Definition set_h_sstatus (v : Z) (r : hart) : hart :=
  mkHart v (h_stvec r) (h_sepc r) (h_scause r) (h_stval r) (h_satp r) (h_stimecmp r) (h_time r)
    (h_sie r) (h_mstatus r) (h_mepc r) (h_medeleg r) (h_mideleg r) (h_mie r) (h_menvcfg r)
    (h_mcounteren r) (h_pmpcfg0 r) (h_pmpaddr0 r) (h_mhartid r).
Definition set_h_stvec (v : Z) (r : hart) : hart :=
  mkHart (h_sstatus r) v (h_sepc r) (h_scause r) (h_stval r) (h_satp r) (h_stimecmp r) (h_time r)
    (h_sie r) (h_mstatus r) (h_mepc r) (h_medeleg r) (h_mideleg r) (h_mie r) (h_menvcfg r)
    (h_mcounteren r) (h_pmpcfg0 r) (h_pmpaddr0 r) (h_mhartid r).
Definition set_h_sepc (v : Z) (r : hart) : hart :=
  mkHart (h_sstatus r) (h_stvec r) v (h_scause r) (h_stval r) (h_satp r) (h_stimecmp r) (h_time r)
    (h_sie r) (h_mstatus r) (h_mepc r) (h_medeleg r) (h_mideleg r) (h_mie r) (h_menvcfg r)
    (h_mcounteren r) (h_pmpcfg0 r) (h_pmpaddr0 r) (h_mhartid r).
Definition set_h_scause (v : Z) (r : hart) : hart :=
  mkHart (h_sstatus r) (h_stvec r) (h_sepc r) v (h_stval r) (h_satp r) (h_stimecmp r) (h_time r)
    (h_sie r) (h_mstatus r) (h_mepc r) (h_medeleg r) (h_mideleg r) (h_mie r) (h_menvcfg r)
    (h_mcounteren r) (h_pmpcfg0 r) (h_pmpaddr0 r) (h_mhartid r).
Definition set_h_stval (v : Z) (r : hart) : hart :=
  mkHart (h_sstatus r) (h_stvec r) (h_sepc r) (h_scause r) v (h_satp r) (h_stimecmp r) (h_time r)
    (h_sie r) (h_mstatus r) (h_mepc r) (h_medeleg r) (h_mideleg r) (h_mie r) (h_menvcfg r)
    (h_mcounteren r) (h_pmpcfg0 r) (h_pmpaddr0 r) (h_mhartid r).
Definition set_h_satp (v : Z) (r : hart) : hart :=
  mkHart (h_sstatus r) (h_stvec r) (h_sepc r) (h_scause r) (h_stval r) v (h_stimecmp r) (h_time r)
    (h_sie r) (h_mstatus r) (h_mepc r) (h_medeleg r) (h_mideleg r) (h_mie r) (h_menvcfg r)
    (h_mcounteren r) (h_pmpcfg0 r) (h_pmpaddr0 r) (h_mhartid r).
Definition set_h_stimecmp (v : Z) (r : hart) : hart :=
  mkHart (h_sstatus r) (h_stvec r) (h_sepc r) (h_scause r) (h_stval r) (h_satp r) v (h_time r)
    (h_sie r) (h_mstatus r) (h_mepc r) (h_medeleg r) (h_mideleg r) (h_mie r) (h_menvcfg r)
    (h_mcounteren r) (h_pmpcfg0 r) (h_pmpaddr0 r) (h_mhartid r).
Definition set_h_time (v : Z) (r : hart) : hart :=
  mkHart (h_sstatus r) (h_stvec r) (h_sepc r) (h_scause r) (h_stval r) (h_satp r) (h_stimecmp r) v
    (h_sie r) (h_mstatus r) (h_mepc r) (h_medeleg r) (h_mideleg r) (h_mie r) (h_menvcfg r)
    (h_mcounteren r) (h_pmpcfg0 r) (h_pmpaddr0 r) (h_mhartid r).
Definition set_h_sie (v : Z) (r : hart) : hart :=
  mkHart (h_sstatus r) (h_stvec r) (h_sepc r) (h_scause r) (h_stval r) (h_satp r) (h_stimecmp r)
    (h_time r) v (h_mstatus r) (h_mepc r) (h_medeleg r) (h_mideleg r) (h_mie r) (h_menvcfg r)
    (h_mcounteren r) (h_pmpcfg0 r) (h_pmpaddr0 r) (h_mhartid r).
Definition set_h_mstatus (v : Z) (r : hart) : hart :=
  mkHart (h_sstatus r) (h_stvec r) (h_sepc r) (h_scause r) (h_stval r) (h_satp r) (h_stimecmp r)
    (h_time r) (h_sie r) v (h_mepc r) (h_medeleg r) (h_mideleg r) (h_mie r) (h_menvcfg r)
    (h_mcounteren r) (h_pmpcfg0 r) (h_pmpaddr0 r) (h_mhartid r).
Definition set_h_mepc (v : Z) (r : hart) : hart :=
  mkHart (h_sstatus r) (h_stvec r) (h_sepc r) (h_scause r) (h_stval r) (h_satp r) (h_stimecmp r)
    (h_time r) (h_sie r) (h_mstatus r) v (h_medeleg r) (h_mideleg r) (h_mie r) (h_menvcfg r)
    (h_mcounteren r) (h_pmpcfg0 r) (h_pmpaddr0 r) (h_mhartid r).
Definition set_h_medeleg (v : Z) (r : hart) : hart :=
  mkHart (h_sstatus r) (h_stvec r) (h_sepc r) (h_scause r) (h_stval r) (h_satp r) (h_stimecmp r)
    (h_time r) (h_sie r) (h_mstatus r) (h_mepc r) v (h_mideleg r) (h_mie r) (h_menvcfg r)
    (h_mcounteren r) (h_pmpcfg0 r) (h_pmpaddr0 r) (h_mhartid r).
Definition set_h_mideleg (v : Z) (r : hart) : hart :=
  mkHart (h_sstatus r) (h_stvec r) (h_sepc r) (h_scause r) (h_stval r) (h_satp r) (h_stimecmp r)
    (h_time r) (h_sie r) (h_mstatus r) (h_mepc r) (h_medeleg r) v (h_mie r) (h_menvcfg r)
    (h_mcounteren r) (h_pmpcfg0 r) (h_pmpaddr0 r) (h_mhartid r).
Definition set_h_mie (v : Z) (r : hart) : hart :=
  mkHart (h_sstatus r) (h_stvec r) (h_sepc r) (h_scause r) (h_stval r) (h_satp r) (h_stimecmp r)
    (h_time r) (h_sie r) (h_mstatus r) (h_mepc r) (h_medeleg r) (h_mideleg r) v (h_menvcfg r)
    (h_mcounteren r) (h_pmpcfg0 r) (h_pmpaddr0 r) (h_mhartid r).
Definition set_h_menvcfg (v : Z) (r : hart) : hart :=
  mkHart (h_sstatus r) (h_stvec r) (h_sepc r) (h_scause r) (h_stval r) (h_satp r) (h_stimecmp r)
    (h_time r) (h_sie r) (h_mstatus r) (h_mepc r) (h_medeleg r) (h_mideleg r) (h_mie r) v
    (h_mcounteren r) (h_pmpcfg0 r) (h_pmpaddr0 r) (h_mhartid r).
Definition set_h_mcounteren (v : Z) (r : hart) : hart :=
  mkHart (h_sstatus r) (h_stvec r) (h_sepc r) (h_scause r) (h_stval r) (h_satp r) (h_stimecmp r)
    (h_time r) (h_sie r) (h_mstatus r) (h_mepc r) (h_medeleg r) (h_mideleg r) (h_mie r)
    (h_menvcfg r) v (h_pmpcfg0 r) (h_pmpaddr0 r) (h_mhartid r).
Definition set_h_pmpcfg0 (v : Z) (r : hart) : hart :=
  mkHart (h_sstatus r) (h_stvec r) (h_sepc r) (h_scause r) (h_stval r) (h_satp r) (h_stimecmp r)
    (h_time r) (h_sie r) (h_mstatus r) (h_mepc r) (h_medeleg r) (h_mideleg r) (h_mie r)
    (h_menvcfg r) (h_mcounteren r) v (h_pmpaddr0 r) (h_mhartid r).
Definition set_h_pmpaddr0 (v : Z) (r : hart) : hart :=
  mkHart (h_sstatus r) (h_stvec r) (h_sepc r) (h_scause r) (h_stval r) (h_satp r) (h_stimecmp r)
    (h_time r) (h_sie r) (h_mstatus r) (h_mepc r) (h_medeleg r) (h_mideleg r) (h_mie r)
    (h_menvcfg r) (h_mcounteren r) (h_pmpcfg0 r) v (h_mhartid r).
Definition set_h_mhartid (v : Z) (r : hart) : hart :=
  mkHart (h_sstatus r) (h_stvec r) (h_sepc r) (h_scause r) (h_stval r) (h_satp r) (h_stimecmp r)
    (h_time r) (h_sie r) (h_mstatus r) (h_mepc r) (h_medeleg r) (h_mideleg r) (h_mie r)
    (h_menvcfg r) (h_mcounteren r) (h_pmpcfg0 r) (h_pmpaddr0 r) v.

════════

** Aim of the task **
Exactly and exclusively, repeat the lines from the line that contains "(h_menvcfg r) v" through the end of the records, both ends included.

** Your response **
    (h_menvcfg r) v (h_pmpcfg0 r) (h_pmpaddr0 r) (h_mhartid r).
Definition set_h_pmpcfg0 (v : Z) (r : hart) : hart :=
  mkHart (h_sstatus r) (h_stvec r) (h_sepc r) (h_scause r) (h_stval r) (h_satp r) (h_stimecmp r)
    (h_time r) (h_sie r) (h_mstatus r) (h_mepc r) (h_medeleg r) (h_mideleg r) (h_mie r)
    (h_menvcfg r) (h_mcounteren r) v (h_pmpaddr0 r) (h_mhartid r).
Definition set_h_pmpaddr0 (v : Z) (r : hart) : hart :=
  mkHart (h_sstatus r) (h_stvec r) (h_sepc r) (h_scause r) (h_stval r) (h_satp r) (h_stimecmp r)
    (h_time r) (h_sie r) (h_mstatus r) (h_mepc r) (h_medeleg r) (h_mideleg r) (h_mie r)
    (h_menvcfg r) (h_mcounteren r) (h_pmpcfg0 r) v (h_mhartid r).
Definition set_h_mhartid (v : Z) (r : hart) : hart :=
  mkHart (h_sstatus r) (h_stvec r) (h_sepc r) (h_scause r) (h_stval r) (h_satp r) (h_stimecmp r)
    (h_time r) (h_sie r) (h_mstatus r) (h_mepc r) (h_medeleg r) (h_mideleg r) (h_mie r)
    (h_menvcfg r) (h_mcounteren r) (h_pmpcfg0 r) (h_pmpaddr0 r) v.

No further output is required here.